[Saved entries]
Definition merge_sync (new old : SyncOperation) : SyncOperation :=
  {| SyncRevision := keep_string (SyncRevision new) (SyncRevision old);
     SyncRevisions := keep_empty (SyncRevisions new) (SyncRevisions old);
     SyncPrune := SyncPrune new || SyncPrune old; SyncDryRun := SyncDryRun new || SyncDryRun old;
     SyncSyncOptions := keep_empty (SyncSyncOptions new) (SyncSyncOptions old);
     SyncSource := keep_opt (SyncSource new) (SyncSource old);
     SyncSources := keep_empty (SyncSources new) (SyncSources old);
     SyncResources := keep_empty (SyncResources new) (SyncResources old);
     SelfHealAttemptsCount := keep_Z (SelfHealAttemptsCount new) (SelfHealAttemptsCount old) |}.

Definition merge_backoff (new old : option Backoff) : option Backoff :=
  match new, old with
  | Some n, Some o =>
      Some {| BackoffDuration := keep_string (BackoffDuration n) (BackoffDuration o);
              BackoffFactor := keep_opt (BackoffFactor n) (BackoffFactor o);
              BackoffMaxDuration := keep_string (BackoffMaxDuration n) (BackoffMaxDuration o) |}
  | Some n, None => Some n
  | None, o => o
  end.

Definition merge_operation (new old : Operation) : Operation :=
  {| OpSync :=
       match OpSync new, OpSync old with
       | Some n, Some o => Some (merge_sync n o)
       | Some n, None => Some n
       | None, o => o
       end;
     OpAutomated := OpAutomated new || OpAutomated old;
     OpRetry :=
       {| Limit := keep_Z (Limit (OpRetry new)) (Limit (OpRetry old));
          RetryBackoff := merge_backoff (RetryBackoff (OpRetry new)) (RetryBackoff (OpRetry old));
          Refresh := Refresh (OpRetry new) || Refresh (OpRetry old) |} |}.

(** The revision has no [omitempty]; a source is stored whole. *)
Definition merge_result (new old : option SyncOperationResult) : option SyncOperationResult :=
  match new, old with
  | Some n, Some o =>
      Some {| ResultRevision := ResultRevision n; ResultRevisions := keep_empty (ResultRevisions n) (ResultRevisions o);
              ResultSource := ResultSource n; ResultSources := keep_empty (ResultSources n) (ResultSources o) |}
  | Some n, None => Some n
  | None, o => o
  end.

(** Times are stored with whole seconds. *)
Definition seconds (t : Z) : Z := t - t mod Second.

(** [clear]: the patch has an explicit null for [finishedAt]. *)
Definition merge_state (clear : bool) (new old : OperationState) : OperationState :=
  {| StateOperation := merge_operation (StateOperation new) (StateOperation old);
     Phase := Phase new;
     Message := keep_string (Message new) (Message old);
     SyncResult := merge_result (SyncResult new) (SyncResult old);
     StartedAt := seconds (StartedAt new);
     FinishedAt := match FinishedAt new with
                   | Some t => Some (seconds t)
                   | None => if clear then None else FinishedAt old
                   end;
     RetryCount := keep_Z (RetryCount new) (RetryCount old) |}.

Definition stored_state (new : OperationState) : OperationState :=
  {| StateOperation := StateOperation new; Phase := Phase new; Message := Message new;
     SyncResult := SyncResult new; StartedAt := seconds (StartedAt new);
     FinishedAt := seconds <$> FinishedAt new; RetryCount := RetryCount new |}.

Definition set_phase (p : OperationPhase) (m : string) (st : OperationState) : OperationState :=
  {| StateOperation := StateOperation st; Phase := p; Message := m; SyncResult := SyncResult st;
     StartedAt := StartedAt st; FinishedAt := FinishedAt st; RetryCount := RetryCount st |}.
Definition set_FinishedAt (t : option Z) (st : OperationState) : OperationState :=
  {| StateOperation := StateOperation st; Phase := Phase st; Message := Message st; SyncResult := SyncResult st;
     StartedAt := StartedAt st; FinishedAt := t; RetryCount := RetryCount st |}.

(** [setOperationState] on the stored application; [orig] is the state of the
    application the handler was given, [now] the time of the call.  The result
    has the state as it is in memory afterwards. *)
Definition setOperationState (now : Z) (orig : option OperationState) (st : OperationState) (stored : app)
    : app * OperationState :=
  let st := if Completed (Phase st) then set_FinishedAt (Some now) st else st in
  if bool_decide (orig = Some st) then (stored, st)
  else
    let clear := match orig with
                 | Some o => (if FinishedAt o is Some _ then true else false) &&
                             (if FinishedAt st is Some _ then false else true)
                 | None => false
                 end in
    ({| AppOperation := if Completed (Phase st) then None else AppOperation stored;
        AppState := Some match AppState stored with
                         | Some old => merge_state clear st old
                         | None => stored_state st
                         end |}, st).

(** ** Processing *)

Inductive sync_outcome :=
  | SyncDone (p : OperationPhase) (m : string) (r : option SyncOperationResult)
  | SyncPanic (m : string).

(** What one call meets: the clock at the points where it is read, the project,
    the sync, and what other clients do to the stored application meanwhile *)
Record env := {
  syncTimeout : Z;
  t_timeout : Z; t_until : Z; t_started : Z; t_failed : Z; t_set1 : Z; t_set2 : Z; t_requeue : Z;
  projectError : option string;
  SyncAppState : OperationState → sync_outcome;
  others : app → app;
  freshFails : bool;
}.

Inductive CompareWith := CompareWithLatest | CompareWithLatestForceResolve.

(** The stored application after the call, the delay of the next one, a refresh
    that is requested, and the state given to [SyncAppState] *)
Record result := {
  res_app : app;
  res_requeue : Z;
  res_refresh : option CompareWith;
  res_synced : option OperationState;
}.

Definition appOperationMaxRequeueInterval : Z := 30 * Second.

Definition NewOperationState (now : Z) (op : Operation) : OperationState :=
  {| StateOperation := op; Phase := OperationRunning; Message := ""; SyncResult := None; StartedAt := now;
     FinishedAt := None; RetryCount := 0 |}.

(** The state in which a retry starts: no results, and the latest revisions if
    asked for *)
Definition retry_state (st : OperationState) : OperationState :=
  let op := StateOperation st in
  let refresh := Refresh (OpRetry op) in
  let sync := (λ s, if refresh then
    {| SyncRevision := ""; SyncRevisions := []; SyncPrune := SyncPrune s; SyncDryRun := SyncDryRun s;
       SyncSyncOptions := SyncSyncOptions s; SyncSource := SyncSource s; SyncSources := SyncSources s;
       SyncResources := SyncResources s; SelfHealAttemptsCount := SelfHealAttemptsCount s |} else s) <$> OpSync op in
  {| StateOperation := {| OpSync := sync; OpAutomated := OpAutomated op; OpRetry := OpRetry op |};
     Phase := Phase st;
     Message := "Retrying operation" +:+ (if refresh then " with latest revisions" else "") +:+
                ". Attempt #" +:+ pretty (RetryCount st);
     SyncResult := None; StartedAt := StartedAt st; FinishedAt := None; RetryCount := RetryCount st |}.

Inductive begun :=
  | Stopped (stored : app) (st : OperationState) (requeueAfter : Z)
  | Continues (stored : app) (st : OperationState) (terminatingCause : string).

Section controller.
(** [time.Kitchen] *)
Context (kitchen : Z → string).

(** A retry that refreshes revisions writes them through the pointer
    [state.Operation.Sync]; a nil pointer panics, and the recovery stores an
    error. *)
Definition refresh_panics (st : OperationState) : bool :=
  Refresh (OpRetry (StateOperation st)) && (if OpSync (StateOperation st) is Some _ then false else true).
Definition nil_dereference : string := "runtime error: invalid memory address or nil pointer dereference".

(** The first part: start, resume, time out or retry *)
Definition begin_operation (e : env) (op : Operation) (a : app) : begun :=
  match AppState a with
  | Some st =>
      if Completed (Phase st) then
        let '(stored, st) := setOperationState (t_set1 e) (Some st) (NewOperationState (t_started e) op) a in
        Continues stored st ""
      else if bool_decide (Phase st = OperationTerminating) then Continues a st ""
      else if negb (syncTimeout e =? 0) && time_Before (StartedAt st + syncTimeout e) (t_timeout e) then
        let '(stored, st') := setOperationState (t_set1 e) (Some st)
          (set_phase OperationTerminating "operation is terminating due to timeout" st) a in
        Continues stored st' "controller sync timeout"
      else
        match Phase st, FinishedAt st with
        | OperationRunning, Some finished =>
            match NextRetryAt (OpRetry (StateOperation st)) finished (RetryCount st) with
            | inl err =>
                let '(stored, st') := setOperationState (t_set1 e) (Some st) (set_phase OperationError err st) a in
                Stopped stored st' appOperationMaxRequeueInterval
            | inr retryAt =>
                if 0 <? retryAt - t_until e then Stopped a st (retryAt - t_until e)
                else if refresh_panics st then
                  let '(stored, st') := setOperationState (t_set1 e) (Some st)
                    (set_phase OperationError nil_dereference st) a in
                  Stopped stored st' appOperationMaxRequeueInterval
                else
                  let '(stored, st') := setOperationState (t_set1 e) (Some st) (retry_state st) a in
                  Continues stored st' ""
            end
        | _, _ => Continues a st ""
        end
  | None =>
      let '(stored, st) := setOperationState (t_set1 e) None (NewOperationState (t_started e) op) a in
      Continues stored st ""
  end.

(** The sync: a failure to load the project is an error of the operation. *)
Definition run_sync (e : env) (st : OperationState) : OperationState + string :=
  match projectError e with
  | Some err => inl (set_phase OperationError ("Failed to load application project: " +:+ err) st)
  | None =>
      match SyncAppState e st with
      | SyncDone p m r =>
          inl {| StateOperation := StateOperation st; Phase := p; Message := m; SyncResult := r;
                 StartedAt := StartedAt st; FinishedAt := FinishedAt st; RetryCount := RetryCount st |}
      | SyncPanic m => inr m
      end
  end.

(** The state of an operation that is to be retried at [now] *)
Definition schedule_retry (now retryAt : Z) (st : OperationState) : OperationState :=
  let count := wrap64 (RetryCount st + 1) in
  {| StateOperation := StateOperation st; Phase := OperationRunning;
     Message := Message st +:+ ". Retrying attempt #" +:+ pretty count +:+ " at " +:+ kitchen retryAt +:+ ".";
     SyncResult := SyncResult st; StartedAt := StartedAt st; FinishedAt := Some now; RetryCount := count |}.

Definition may_retry (st : OperationState) : bool :=
  let limit := Limit (OpRetry (StateOperation st)) in
  (RetryCount st <? limit) || (limit <? 0).

(** The last part: what becomes of the phase the sync ended with *)
Definition conclude (e : env) (terminating : bool) (cause : string) (stored : app) (st : OperationState)
    : OperationState :=
  match Phase st with
  | OperationRunning =>
      match freshFails e, AppState stored with
      | false, Some fresh =>
          if bool_decide (Phase fresh = OperationTerminating)
          then set_phase OperationTerminating "operation is terminating" st else st
      | _, _ => st
      end
  | OperationFailed | OperationError =>
      if negb terminating && may_retry st then
        match NextRetryAt (OpRetry (StateOperation st)) (t_failed e) (RetryCount st) with
        | inl err => set_phase OperationError (Message st +:+ " (failed to retry: " +:+ err +:+ ")") st
        | inr retryAt => schedule_retry (t_failed e) retryAt st
        end
      else
        let m := if terminating && negb (String.eqb cause "") then Message st +:+ ", triggered by " +:+ cause
                 else Message st in
        let m := if 0 <? RetryCount st then m +:+ " (retried " +:+ pretty (RetryCount st) +:+ " times)." else m in
        set_phase (Phase st) m st
  | _ => st
  end.

Definition requeue (e : env) (st : OperationState) (after : Z) : Z :=
  if (0 <? syncTimeout e) && negb (bool_decide (Phase st = OperationTerminating)) then
    let remaining := StartedAt st + syncTimeout e - t_requeue e in
    if remaining <? after then remaining else after
  else after.

(** A state without a phase makes [setOperationState] panic, and the recovery
    stores an error. *)
Definition store_final (e : env) (orig : option OperationState) (st : OperationState) (stored : app)
    : app * OperationState :=
  if bool_decide (Phase st = OperationNone)
  then setOperationState (t_set2 e) orig (set_phase OperationError "no phase was set" st) stored
  else setOperationState (t_set2 e) orig st stored.

Definition refresh_after (op : Operation) (st : OperationState) : option CompareWith :=
  match OpSync op with
  | Some s =>
      if Completed (Phase st) && negb (SyncDryRun s) then
        Some (if OpAutomated (StateOperation st) then CompareWithLatest else CompareWithLatestForceResolve)
      else None
  | None => None
  end.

_Work instruction:_
Among the records, find every line holding the word "pointer" and copy it.

_Output of the exercise:_
(** A retry that refreshes revisions writes them through the pointer
    [state.Operation.Sync]; a nil pointer panics, and the recovery stores an
Definition nil_dereference : string := "runtime error: invalid memory address or nil pointer dereference".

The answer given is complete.